Saved entries
----------------

Lemma rule2_copy_unclosed t v :
  rparen ∉ t -> starts_with [comma] v = false ->
  rule2 (t ++ rparen :: v) = t ++ rparen :: rule2 v.
Proof.
  intros Ht Hv.
  replace (t ++ rparen :: v) with ((t ++ [rparen]) ++ v)
    by (by rewrite <- app_assoc).
  unfold rule2, re_sub. rewrite scan_copy; [by rewrite <- app_assoc|].
  intros t1 t2 E Hne.
  apply suffix_snoc in E as (t2' & -> & ->); [|done].
  rewrite <- app_assoc. apply sub_join_no_comma; [|done].
  by apply not_elem_of_app in Ht as [_ ?].
Qed.

(** A call whose first closing parenthesis is not followed by a comma is
    copied as it stands, and the text around it is rewritten as if the
    call were not there. *)
Lemma rule2_nested a t v :
  rparen ∉ t -> t <> [] -> starts_with (lit "path.join(") t = true ->
  starts_with [comma] v = false ->
  rule2 (a ++ t ++ rparen :: v) = rule2 a ++ t ++ rparen :: rule2 v.
Proof.
  intros Ht Hne Hp Hv.
  induction a as [a IH] using (induction_ltof1 _ (@length ascii)).
  unfold ltof in IH.
  destruct a as [|c a0].
  { by apply rule2_copy_unclosed. }
  destruct (sub_matcher join_pattern join_repl
              ((c :: a0) ++ t ++ rparen :: v)) as [[rep n]|] eqn:E.
  - destruct (sub_join_inv _ _ _ E)
      as (k' & y & rest & Hk' & Hy1 & Hy2 & Heq & _ & _).
    destruct (first_occurrence rparen (c :: a0)) as [Ha|(a1 & a2 & Ea & Ha1)].
    + exfalso. rewrite app_assoc, sub_join_no_comma in E; try done.
      by apply not_elem_of_app.
    + pose proof Heq as Heq'.
      rewrite Ea, join_call_split, !app_cons_assoc in Heq'.
      apply split_first in Heq' as [Ha1' Hrest];
        [|done|by apply rparen_join_open].
      destruct a2 as [|d a3].
      { exfalso. apply starts_with_inv in Hp as [r ->].
        simpl in Hrest. discriminate. }
      injection Hrest as -> Hrest.
      assert (c :: a0 = join_call k' y ++ a3) as Ea'.
      { rewrite Ea, Ha1', join_call_split. by rewrite app_cons_assoc. }
      rewrite Heq, Ea', !rule2_hit by done.
      rewrite <- Hrest, IH, <- app_assoc; [done|].
      apply length_cut in Ea. simpl in *. lia.
  - change ((c :: a0) ++ ?s) with (c :: (a0 ++ s)) in *.
    rewrite rule2_miss by done.
    rewrite IH by (simpl; lia).
    rewrite rule2_miss; [done|].
    destruct (sub_matcher join_pattern join_repl (c :: a0))
      as [[rep n]|] eqn:E'; [|done].
    apply sub_join_inv in E' as (k' & y & rest & ? & ? & ? & Heq & _ & _).
    change (c :: a0 ++ ?s) with ((c :: a0) ++ s) in E.
    rewrite Heq, <- app_assoc, sub_join_hit in E; done.
Qed.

----------------

Among the records above, a stretch begins at the line containing "injection Hrest as -> Hrest." and ends at the line containing "rewrite rule2_miss by done.". Restate that stretch word for word, and nothing else.

EXERCISE ANSWER:
      injection Hrest as -> Hrest.
      assert (c :: a0 = join_call k' y ++ a3) as Ea'.
      { rewrite Ea, Ha1', join_call_split. by rewrite app_cons_assoc. }
      rewrite Heq, Ea', !rule2_hit by done.
      rewrite <- Hrest, IH, <- app_assoc; [done|].
      apply length_cut in Ea. simpl in *. lia.
  - change ((c :: a0) ++ ?s) with (c :: (a0 ++ s)) in *.
    rewrite rule2_miss by done.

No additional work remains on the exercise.